How can I speed up a MySQL query with a large offset in the LIMIT clause?

I'm getting performance problems when LIMITing a mysql SELECT with a large offset:

SELECT * FROM table LIMIT m, n;

If the offset m is, say, larger than 1,000,000, the operation is very slow.

I do have to use limit m, n; I can't use something like id > 1,000,000 limit n.

How can I optimize this statement for better performance?


Solution 1:

Perhaps you could create an indexing table which provides a sequential key relating to the key in your target table. Then you can join this indexing table to your target table and use a where clause to more efficiently get the rows you want.

#create table to store sequences
CREATE TABLE seq (
   seq_no int not null auto_increment,
   id int not null,
   primary key(seq_no),
   unique(id)
);

#create the sequence
TRUNCATE seq;
INSERT INTO seq (id) SELECT id FROM mytable ORDER BY id;

#now get 1000 rows from offset 1000000
SELECT mytable.* 
FROM mytable 
INNER JOIN seq USING(id)
WHERE seq.seq_no BETWEEN 1000000 AND 1000999;

Solution 2:

There's a blog post somewhere on the internet on how you should best make the selection of the rows to show should be as compact as possible, thus: just the ids; and producing the complete results should in turn fetch all the data you want for only the rows you selected.

Thus, the SQL might be something like (untested, I'm not sure it actually will do any good):

select A.* from table A 
  inner join (select id from table order by whatever limit m, n) B
  on A.id = B.id
order by A.whatever

If your SQL engine is too primitive to allow this kind of SQL statements, or it doesn't improve anything, against hope, it might be worthwhile to break this single statement into multiple statements and capture the ids into a data structure.
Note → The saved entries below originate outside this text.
(* ===== verification/Roles.v ===== *)
(** Who may do what to a container, when several processes share it.

    Every process has a role.  The owner of the container is the process that
    made its directory, or the one it passed the ownership on to when it forked;
    only the owner changes the state file, makes the FIFO, runs the module and
    removes the directory.  A [create] that has forked waits for the exit code;
    when it reads a failure, the ownership comes back to it with the message.
    [rok] lists the calls each role may make and the role that follows from the
    answer; [wp] is the program logic for programs with a role. *)
From S2P Require Import Prelude Cpp Path Json Prog Logic FileOps Loader Bundle Time State.
From S2P Require Import StateProps SDBus CGroup Container Lifecycle Kernel.

(** Descriptors that a call does not close. *)
Definition keeps (K : fds) (c : call) : Prop :=
  match c with Px (Close fd) => K !! fd = None | _ => True end.

Lemma local_keeps `{SJ : Simdjson} Home (K T T' : fds) c r :
  keeps K c -> K ⊆ T -> local_answer Home T c r T' -> K ⊆ T'.
Proof.
  intros Hk HK.
  assert (forall fd o, T !! fd = None -> K ⊆ <[fd := o]> T) as Hins.
  { intros fd o HT. etrans; [exact HK|]. by apply insert_subseteq. }
  destruct c as [[]|[]|[]|[]|]; cbn in *; try (by intros ->); try (by intros [_ ->]);
    try (by intros [-> _]).
  - by intros (_ & _ & ->).
  - destruct r as [r [a b]]. destruct (0 <=? ret r); [|by intros ->].
    intros (Hab & Ha & Hb & n & ->). etrans; [by apply (Hins b (PipeWr n))|].
    apply insert_subseteq. by rewrite lookup_insert_ne.
  - destruct (0 <=? ret r); [|by intros ->]. intros [? ->]. auto.
  - intros ->. apply map_subseteq_spec. intros fd' o Hfd'.
    rewrite lookup_delete_ne by congruence. by eapply lookup_weaken.
  - destruct (0 <=? ret r); [|by intros ->]. intros (? & o & -> & _). auto.
  - destruct r as [r data]. by intros [-> _].
Qed.

(** ** A logic for programs with a role *)

Section Wp.
Context `{SJ : Simdjson} {R : Type}.
(** The answers a process can get, with the descriptors after them. *)
Context (answers : fds -> forall c : call, resp c -> fds -> Prop).
(** The calls a role may make with a table of descriptors, and the role after
    each answer. *)
Context (ok_call : R -> fds -> forall c : call, (resp c -> R) -> Prop).

Fixpoint wp {A} (ro : R) (T : fds) (p : prog A) (Q : A -> R -> fds -> Prop) : Prop :=
  match p with
  | Ret a => Q a ro T
  | Call c k => exists F, ok_call ro T c F /\
      forall r T', answers T c r T' -> wp (F r) T' (k r) Q
  | _ => True
  end.

Lemma wp_mono {A} ro T (p : prog A) (Q Q' : A -> R -> fds -> Prop) :
  (forall a ro' T', Q a ro' T' -> Q' a ro' T') -> wp ro T p Q -> wp ro T p Q'.
Proof.
  intros HQ. revert ro T. induction p as [a|c k IH| | | |]; intros ro T Hp; cbn in *; auto.
  destruct Hp as (F & Hok & Hk). eauto.
Qed.

Lemma wp_bind {A B} ro T (p : prog A) (f : A -> prog B) Q :
  wp ro T p (λ a ro' T', wp ro' T' (f a) Q) -> wp ro T (p ≫= f) Q.
Proof.
  revert ro T. induction p as [a|c k IH| | | |]; intros ro T Hp; try done.
  cbn in *. destruct Hp as (F & Hok & Hk). exists F. split; [done|]. intros r T' Hl. by apply IH, Hk.
Qed.

Lemma wp_seq {A B} ro T (p : prog A) (f : A -> prog B) P Q :
  wp ro T p P -> (forall a ro' T', P a ro' T' -> wp ro' T' (f a) Q) -> wp ro T (p ≫= f) Q.
Proof. intros Hp Hf. apply wp_bind. by eapply wp_mono. Qed.

Lemma wp_call {A} ro T c F (f : resp c -> prog A) Q :
  ok_call ro T c F ->
  (forall r T', answers T c r T' -> wp (F r) T' (f r) Q) ->
  wp ro T (do_call c ≫= f) Q.
Proof. intros Hok Hf. exists F. split; [done|]. intros r T' Hl. by apply Hf. Qed.

(** A program whose calls leave the role and some descriptors alone. *)
Lemma wp_idle {A} (K T : fds) ro (p : prog A) :
  (forall T c r T', answers T c r T' -> keeps K c -> K ⊆ T -> K ⊆ T') ->
  all_calls (λ c, (forall T, ok_call ro T c (λ _, ro)) /\ keeps K c) p -> K ⊆ T ->
  wp ro T p (λ _ ro' T', ro' = ro /\ K ⊆ T').
Proof.
  intros Hans. revert T. induction p as [a|c k IH| | | |]; intros T Hp HK; cbn in *; auto.
  destruct Hp as [[Hc Hkeep] Hk]. exists (λ _, ro). split; [done|]. intros r T' Hl.
  apply IH; [done|]. by eapply Hans.
Qed.

End Wp.

(** ** Roles *)

(** The temporary file of an update. *)
Inductive tmp_state : Type := TNone | TOpen (tmp : string) | TText (tmp text : string).

(** What the owner knows: the phase of the container ([None] when it has given
    up), the temporary file, whether the FIFO was made, whether a process waits
    for the exit code, and its own process id if it has asked for it. *)
Record owner : Type := OwnerSt {
  o_phase : option phase;
  o_tmp : tmp_state;
  o_fifo : bool;
  o_waited : bool;
  o_self : option Z;
}.
Definition owner_start : owner := OwnerSt (Some PhNone) TNone false false None.
Definition owner_over : owner := OwnerSt None TNone true true None.

Definition set_tmp (o : owner) (t : tmp_state) : owner :=
  OwnerSt (o_phase o) t (o_fifo o) (o_waited o) (o_self o).
Definition set_phase (o : owner) (ph : phase) : owner :=
  OwnerSt (Some ph) (o_tmp o) (o_fifo o) (o_waited o) (o_self o).
Definition set_self (o : owner) (z : option Z) : owner :=
  OwnerSt (o_phase o) (o_tmp o) (o_fifo o) (o_waited o) z.
Definition set_fifo (o : owner) : owner :=
  OwnerSt (o_phase o) (o_tmp o) true (o_waited o) (o_self o).
Definition set_waited (o : owner) : owner :=
  OwnerSt (o_phase o) (o_tmp o) (o_fifo o) true (o_self o).

Definition is_zero (c : ascii) : bool := Ascii.eqb c "000".

(** The first four bytes of some data are not the [int] 0. *)
Definition failure (data : string) : bool := negb (str_all is_zero (substr data 0 4)).

(** One publication of the state, by the process [self]. *)
Inductive pub (Id : string) (Bundles : string -> Prop) (self : option Z) : phase -> State -> phase -> Prop :=
| pb_creating s :
    Status s = Creating -> ContainerId s = Id -> Bundles (BundlePath s) ->
    pub Id Bundles self PhNone s (PhCreating s)
| pb_created s t pid :
    self = Some pid ->
    pub Id Bundles self (PhCreating s) (to_created s t (to_int32 pid)) (PhCreated (to_created s t (to_int32 pid)))
| pb_running s t : pub Id Bundles self (PhWoken s) (to_running s t) (PhRunning (to_running s t))
| pb_stopped s c t : pub Id Bundles self (PhExited s) (to_stopped s c t) (PhStopped (to_stopped s c t)).

(** A state that can be read back, if its names can be written at all. *)
Definition state_ok (s : State) : Prop :=
  text_ok (ContainerId s) = true -> text_ok (BundlePath s) = true -> wf_state s.

Section Roles.
Context `{SJ : Simdjson} (Root Id : string).
(** The bundles of the commands. *)
Context (Bundles : string -> Prop).

Definition container_dir : string := path_append Root Id.
Local Abbreviation CR := container_dir.
Local Abbreviation SF := (state_file Root Id).
Local Abbreviation FF := (exec_fifo Root Id).

Inductive role : Type :=
| Outsider
| Loaded (r : sj_result element)     (* has read the state file *)
| Starter                            (* a start command *)
| Visitor                            (* a kill or state command *)
| Owner (o : owner)
| Waiter (n : nat).                  (* waits for the exit code in pipe [n] *)

(** The roles of commands that never become the owner, nor wait for it. *)
Definition guest (ro : role) : bool :=
  match ro with Loaded _ | Starter | Visitor => true | _ => false end.

(** Calls that any role may make: they do not change the container's files, or
    what is in a pipe or FIFO. *)
Definition harmless (c : call) : Prop :=
  (forall q, home CR q = true -> touches CR c q = false) /\
  match c with
  | Px Fork | Px (Write _ _) | Px (Read _ _) | Px (Kill _ _) | Wm (VmExecute _)
  | Fs (FsRemoveAll _) => False
  | Px (Open _ flags) => opens_write flags = false
  | _ => True
  end.

(** How the role is divided between the two processes after a [fork]: the
    parent's and the child's. *)
Inductive rfork (T : fds) : role -> role -> role -> Prop :=
| rf_outsider : rfork T Outsider Outsider Outsider
| rf_parent o : rfork T (Owner o) (Owner o) Outsider
| rf_child o : rfork T (Owner o) Outsider (Owner (set_self o None))
| rf_waiter o fd n :
    o_waited o = false -> T !! fd = Some (PipeRd n) ->
    rfork T (Owner o) (Waiter n) (Owner (set_self (set_waited o) None)).

Inductive rok : role -> fds -> forall c : call, (resp c -> role) -> Prop :=
| rk_harmless ro T c : harmless c -> rok ro T c (λ _, ro)
| rk_fork ro rp rc T :
    rfork T ro rp rc ->
    rok ro T (Px Fork) (λ r, if ret r <? 0 then ro else if ret r =? 0 then rc else rp)
| rk_mkdir T :
    (forall fd n, T !! fd <> Some (PipeRd n)) ->
    rok Outsider T (Fs (FsCreateDirectories CR))
      (λ r : bool * errc, if r.1 then Owner owner_start else Outsider)
| rk_load T : rok Visitor T (JsonLoad SF) Loaded
| rk_kill e s T pid sig :
    load_document e default_State = (s, true) -> has_pid (Status s) = true -> Pid s = pid ->
    rok (Loaded (inr e)) T (Px (Kill pid sig)) (λ _, Loaded (inr e))
| rk_tellp o T q :
    temp_name SF q ->
    rok (Owner o) T (Fs (OfstreamAppendTellp q))
      (λ pos : Z, Owner (set_tmp o (if pos =? 0 then TOpen q else TNone)))
| rk_open o T q :
    o_tmp o = TOpen q -> rok (Owner o) T (Fs (OfstreamOpen q)) (λ _, Owner o)
| rk_write_tmp o T q text :
    o_tmp o = TOpen q ->
    rok (Owner o) T (Fs (OfstreamWrite q text)) (λ _, Owner (set_tmp o (TText q text)))
| rk_publish o T q s ph ph' :
    o_tmp o = TText q (State_print s) -> o_phase o = Some ph ->
    state_ok s -> pub Id Bundles (o_self o) ph s ph' ->
    rok (Owner o) T (Fs (FsRename q SF))
      (λ err : Z, if err =? 0 then Owner (set_phase (set_tmp o TNone) ph') else Owner (set_tmp o TNone))
| rk_remove_tmp o T q :
    temp_name SF q -> rok (Owner o) T (Fs (FsRemove q)) (λ _, Owner (set_tmp o TNone))
| rk_mkfifo o T m :
    o_fifo o = false ->
    rok (Owner o) T (Px (Mkfifo FF m)) (λ r, if 0 <=? ret r then Owner (set_fifo o) else Owner o)
| rk_start_open T flags : rok Starter T (Px (Open FF flags)) (λ _, Starter)
| rk_start_unlink T : rok Starter T (Px (Unlink FF)) (λ _, Starter)
| rk_write_zero ro T fd s :
    ro = Outsider \/ ro = Starter -> str_all is_zero s = true ->
    rok ro T (Px (Write fd s)) (λ _, ro)
| rk_write_code o T fd s : rok (Owner o) T (Px (Write fd s)) (λ _, Outsider)
| rk_read_fifo ro T fd p n k :
    T !! fd = Some (FifoRd p n) -> rok ro T (Px (Read fd k)) (λ _, ro)
| rk_wait n T fd :
    T !! fd = Some (PipeRd n) ->
    rok (Waiter n) T (Px (Read fd 4))
      (λ r : sysret * string, if (0 <? ret r.1) && failure r.2 then Owner owner_over else Outsider)
| rk_wake o s T fd n :
    o_phase o = Some (PhCreated s) -> T !! fd = Some (FifoRd FF n) ->
    rok (Owner o) T (Px (Select fd))
      (λ r, if 0 <=? ret r then Owner (set_phase o (PhWoken s)) else Owner o)
| rk_execute o s T f :
    o_phase o = Some (PhRunning s) ->
    rok (Owner o) T (Wm (VmExecute f)) (λ _, Owner (set_phase o (PhExited s)))
| rk_getpid o T : rok (Owner o) T (Px Getpid) (λ r, Owner (set_self o (Some (ret r))))
| rk_remove_all o T :
    rok (Owner o) T (Fs (FsRemoveAll CR)) (λ err : Z, if err =? 0 then Outsider else Owner owner_over).

(** The answers in a container directory in which only FIFOs have the name of
    the FIFO. *)
Definition seen (T : fds) (c : call) (r : resp c) (T' : fds) : Prop :=
  local_answer CR T c r T' /\
  match c as c return resp c -> Prop with
  | Px (Open p flags) => λ r, p = FF -> opens_write flags = false -> 0 <= ret r ->
      exists n, T' !! ret r = Some (FifoRd FF n)
  | _ => λ _, True
  end r.

End Roles.
(** What is published is good, and continues the life cycle. *)
Lemma pub_good q st ph ph' o :
  inv t s a tok roles pipes -> roles !! pid = Some (Owner o) -> a = phase_state ph -> phase_ok ph ->
  state_ok st -> Z.of_nat (String.length (State_print st)) < 2 ^ 32 ->
  pub Id Bundles (o_self o) ph st ph' ->
  good (t ++ [LCall pid (existT (P := resp) (Fs (FsRename q SF)) 0)]) st /\
  life_edge Id a (Some st) /\ phase_ok ph' /\ phase_state ph' = Some st.
Proof.
  intros Hinv Hro Ha Hph Hok Hlen Hpub.
  assert (forall s0, a = Some s0 -> good (t ++ [LCall pid (existT (P := resp) (Fs (FsRename q SF)) 0)]) s0)
    as Hgood by (intros s0 Hs0; apply good_mono; by eapply iv_good).
  destruct Hpub as [st Hst Hid Hb|s0 tm pid0 Hself|s0 tm|s0 c tm]; cbn in Ha, Hph.
  - subst a. split_and!; [|by constructor|done|done]. split; try done; [by rewrite Hst|].
    intros Hp. by rewrite Hst in Hp.
  - pose proof (iv_self _ _ _ _ _ _ Hinv _ _ _ Hro Hself) as ->. destruct (Hgood _ Ha).
    split_and!; [|rewrite Ha; by constructor|done|done]. split; try done.
    intros _. exists pid, q. split; [by destruct s0|set_solver].
  - destruct (Hgood _ Ha) as [? ? ? ? ? Hau]. split_and!; [|rewrite Ha; by constructor|done|done].
    split; try done. intros _. unfold author in Hau. rewrite Hph in Hau. destruct (Hau eq_refl) as (pid0 & tmp & ? & ?).
    exists pid0, tmp. by destruct s0.
  - destruct (Hgood _ Ha). split_and!; [|rewrite Ha; by constructor|done|done]. by split.
Qed.

Lemma call_publish q st ph ph' k r o :
  at_call (Fs (FsRename q SF)) k r -> roles !! pid = Some (Owner o) ->
  o_tmp o = TText q (State_print st) -> o_phase o = Some ph -> state_ok st ->
  pub Id Bundles (o_self o) ph st ph' ->
  wpr (if (r : Z) =? 0 then Owner (set_phase (set_tmp o TNone) ph') else Owner (set_tmp o TNone))
    T' (k r) (λ _ _ _, True) ->
  after (Fs (FsRename q SF)) k r.
Proof.
  intros Hat Hro Htmp Hph Hok Hpub Hwp.
  pose proof Hat as [Hinv _ _ _ ((Hyes & _ & Hno) & _ & _) _].
  destruct (owner_now _ _ _ _ Hat Hro) as [Hts Hphase]. rewrite Htmp in Hts. rewrite Hph in Hphase.
  destruct Hts as (Hq & Hq1 & Hlen), Hphase as [Ha Hphok].
  pose proof (temp_name_ne _ _ Hq) as Hne. destruct (Z.eqb_spec r 0) as [->|Hr].
  2:{ specialize (Hno Hr). eapply (call_tmp _ _ _ _ TNone); eauto; rewrite ?Hno; eauto. done. }
  specialize (Hyes eq_refl _ Hq1 Hne).
  destruct (pub_good q st ph ph' o) as (Hgood & Hedge & Hph' & Hst'); try done.
  eapply (after_owner _ _ _ o _ (Some st)); eauto using no_chan_quiet.
  - rewrite Hyes. apply lookup_insert_eq.
  - intros q' Hq'. rewrite Hyes, lookup_insert_ne by (by apply not_eq_sym, temp_name_ne).
    destruct (decide (q' = q)) as [->|]; [left; apply lookup_delete_eq|].
    rewrite lookup_delete_ne by done. by eapply iv_temps.
  - rewrite Hyes, lookup_insert_ne by (apply dir_not_state).
    apply lookup_delete_ne. intros ->. by apply dir_not_temp in Hq.
  - by intros ? [= <-].
  - eapply role_owner; eauto using no_chan_quiet.
    + by split.
    + intros z. exact (iv_self _ _ _ _ _ _ Hinv _ _ z Hro).
    + intros ? [= <-] Hwk. apply (owner_woken _ _ _ _ ph Hat Hro Hph). by destruct Hpub.
Qed.

(** The owner changes what it knows, and nothing else happens. *)
Lemma after_know c k r o o' :
  at_call c k r -> roles !! pid = Some (Owner o) ->
  (forall q, home CR q = true -> q <> FF -> f' !! q = f !! q) -> chan_call c = false ->
  wpr (Owner o') T' (k r) (λ _ _ _, True) ->
  o_tmp o' = o_tmp o -> o_waited o' = o_waited o ->
  match o_phase o' with None => True | Some ph => a = phase_state ph /\ phase_ok ph end ->
  (forall z, o_self o' = Some z -> z = pid) ->
  (forall ph, o_phase o' = Some ph -> phase_woken ph ->
     started (t ++ [LCall pid (existT (P := resp) c r)])) ->
  after c k r.
Proof.
  intros Hat Hro Hsame Hch Hwp Ht Hw Hph Hself Hwoken. pose proof Hat as [Hinv _ _ _ _ _].
  eapply (after_quiet _ _ _ (Owner o) (Owner o')); eauto using no_chan_quiet.
  eapply role_owner; eauto using no_chan_quiet. split; [|done]. rewrite Ht.
  destruct (owner_now _ _ _ _ Hat Hro) as [Hts _].
  apply (tmp_ok_same _ f); [|done]. intros q Hq. apply Hsame; [by apply home_temp|by apply temp_not_fifo].
Qed.

Lemma call_mkfifo m k r o :
  at_call (Px (Mkfifo FF m)) k r -> roles !! pid = Some (Owner o) ->
  wpr (if 0 <=? ret r then Owner (set_fifo o) else Owner o) T' (k r) (λ _ _ _, True) ->
  after (Px (Mkfifo FF m)) k r.
Proof.
  intros Hat Hro Hwp. pose proof Hat as [Hinv _ _ _ _ _].
  destruct (owner_now _ _ _ _ Hat Hro) as [_ Hph].
  assert (exists o', wpr (Owner o') T' (k r) (λ _ _ _, True) /\ o_tmp o' = o_tmp o /\
    o_waited o' = o_waited o /\ o_phase o' = o_phase o /\ o_self o' = o_self o)
    as (o' & Hwp' & Ht & Hw & Hp & Hs) by (destruct (0 <=? ret r); eexists; split; eauto; done).
  eapply after_know; eauto.
  - intros q Hq Hne. eapply touches_only; eauto.
  - by rewrite Hp.
  - intros z. rewrite Hs. exact (iv_self _ _ _ _ _ _ Hinv _ _ z Hro).
  - intros ph. rewrite Hp. exact (owner_woken _ _ _ _ ph Hat Hro).
Qed.

Lemma call_wake fd n st k r o :
  at_call (Px (Select fd)) k r -> roles !! pid = Some (Owner o) ->
  o_phase o = Some (PhCreated st) -> T !! fd = Some (FifoRd FF n) ->
  wpr (if 0 <=? ret r then Owner (set_phase o (PhWoken st)) else Owner o) T' (k r) (λ _ _ _, True) ->
  after (Px (Select fd)) k r.
Proof.
  intros Hat Hro Hph HT Hwp. pose proof Hat as [Hinv Hp _ _ _ [_ Hready]].
  assert (forall q, home CR q = true -> f' !! q = f !! q) as Hsame by (by eapply untouched).
  destruct (0 <=? ret r) eqn:Hr; [|by eapply after_same; eauto using no_chan_quiet].
  destruct (owner_now _ _ _ _ Hat Hro) as [_ Hphase]. rewrite Hph in Hphase.
  eapply after_know; eauto.
  - intros z. exact (iv_self _ _ _ _ _ _ Hinv _ _ z Hro).
  - intros ph [= <-] _. apply started_mono. rewrite HT in Hready. apply Z.leb_le in Hr.
    destruct (Hready n eq_refl Hr) as (ch & Hch & Hop & _).
    apply (iv_opened _ _ _ _ _ _ Hinv n ch); [|done|done]. right. by eexists pid, _, fd.
Qed.

Lemma call_execute fn st k r o :
  at_call (Wm (VmExecute fn)) k r -> roles !! pid = Some (Owner o) ->
  o_phase o = Some (PhRunning st) ->
  wpr (Owner (set_phase o (PhExited st))) T' (k r) (λ _ _ _, True) -> after (Wm (VmExecute fn)) k r.
Proof.
  intros Hat Hro Hph Hwp. pose proof Hat as [Hinv _ _ _ _ _].
  destruct (owner_now _ _ _ _ Hat Hro) as [_ Hphase]. rewrite Hph in Hphase.
  eapply after_know; eauto.
  - intros q Hq _. eapply untouched; eauto. intros q' Hq'. cbn. by rewrite Hq'.
  - intros z. exact (iv_self _ _ _ _ _ _ Hinv _ _ z Hro).
  - intros ph [= <-] _. by apply (owner_woken _ _ _ _ (PhRunning st) Hat Hro).
Qed.

Lemma call_getpid k r o :
  at_call (Px Getpid) k r -> roles !! pid = Some (Owner o) ->
  wpr (Owner (set_self o (Some (ret r)))) T' (k r) (λ _ _ _, True) -> after (Px Getpid) k r.
Proof.
  intros Hat Hro Hwp. pose proof Hat as [Hinv _ _ _ _ [_ Hpid]].
  destruct (owner_now _ _ _ _ Hat Hro) as [_ Hphase].
  eapply after_know; eauto.
  - intros q Hq _. by eapply untouched.
  - cbn. intros z [= <-]. done.
  - intros ph. exact (owner_woken _ _ _ _ ph Hat Hro).
Qed.

(** *** Channels *)

Lemma call_start_open flags k r :
  at_call (Px (Open FF flags)) k r -> roles !! pid = Some Starter ->
  wpr Starter T' (k r) (λ _ _ _, True) -> after (Px (Open FF flags)) k r.
Proof.
  intros Hat Hro Hwp. pose proof Hat as [Hinv _ _ _ _ _]. eapply after_same; eauto.
  - intros q Hq _. by eapply untouched.
  - split.
    + intros n ch ch' _ Hcc. destruct Hcc as [| ? ? ? ? He|? ? ? ? ? He|]; try done;
        by apply (f_equal (@projT1 _ _)) in He.
    + intros q fl r' He Hfl Hr. pose proof (f_equal (@projT1 _ _) He) as [= <- <-].
      pose proof (f_equal open_ret He) as [= <-]. exists pid, flags, r.
      split_and!; [by eapply iv_starter|done|done|set_solver].
Qed.

Lemma call_start_unlink k r :
  at_call (Px (Unlink FF)) k r -> roles !! pid = Some Starter ->
  wpr Starter T' (k r) (λ _ _ _, True) -> after (Px (Unlink FF)) k r.
Proof.
  intros Hat Hro Hwp. eapply after_same; eauto using no_chan_quiet.
  intros q _ Hne. by eapply touches_only.
Qed.

(** The channel behind a descriptor for writing to a pipe. *)
Lemma wr_pipe c k r fd n :
  at_call c k r -> wr_chan (T !! fd) = Some n -> n ∈ pipes -> T !! fd = Some (PipeWr n).
Proof.
  intros [Hinv Hp _ _ _ _] Hfd Hn.
  destruct (T !! fd) as [[]|] eqn:HT; cbn in Hfd; simplify_eq; [done|].
  by destruct (co_fds _ _ _ (iv_chans _ _ _ _ _ _ Hinv) _ _ _ _ Hp HT).
Qed.

Lemma call_write_zero fd u k r ro :
  at_call (Px (Write fd u)) k r -> roles !! pid = Some ro -> str_all is_zero u = true ->
  wpr ro T' (k r) (λ _ _ _, True) -> after (Px (Write fd u)) k r.
Proof.
  intros Hat Hro Hu Hwp. eapply after_same; eauto.
  - intros q Hq _. by eapply untouched.
  - split; [|intros q fl r' He; by apply (f_equal (@projT1 _ _)) in He].
    intros n ch ch' _ Hcc. destruct Hcc as [|fd' u' r' ch He _| ? ? ? ? ? He|? ? ? ? He]; try done;
      pose proof (f_equal (@projT1 _ _) He) as Hc; try done.
    injection Hc as <- <-. cbn. by apply failure_zeros.
Qed.

Lemma call_read_fifo fd m p n k r ro :
  at_call (Px (Read fd m)) k r -> roles !! pid = Some ro -> T !! fd = Some (FifoRd p n) ->
  wpr ro T' (k r) (λ _ _ _, True) -> after (Px (Read fd m)) k r.
Proof.
  intros Hat Hro HT Hwp. pose proof Hat as [Hinv Hp _ _ _ _]. eapply after_same; eauto.
  - intros q Hq _. by eapply untouched.
  - split; [|intros q fl r' He; by apply (f_equal (@projT1 _ _)) in He].
    intros n' ch ch' Hn' Hcc. destruct Hcc as [|? ? ? ? He|fd' m' r' u ch He Hfd|? ? ? ? He]; try done;
      pose proof (f_equal (@projT1 _ _) He) as Hc; try done.
    injection Hc as <- <-. rewrite HT in Hfd. injection Hfd as <-.
    by destruct (co_fds _ _ _ (iv_chans _ _ _ _ _ _ Hinv) _ _ _ _ Hp HT).
Qed.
Update: I found the blog post I was talking about: it was Jeff Atwood's "All Abstractions Are Failed Abstractions" on Coding Horror.

Solution 3:

If records are large, the slowness may be coming from loading the data. If the id column is indexed, then just selecting it will be much faster. You can then do a second query with an IN clause for the appropriate ids (or could formulate a WHERE clause using the min and max ids from the first query.)

slow:

SELECT * FROM table ORDER BY id DESC LIMIT 10 OFFSET 50000

fast:

SELECT id FROM table ORDER BY id DESC LIMIT 10 OFFSET 50000

SELECT * FROM table WHERE id IN (1,2,3...10)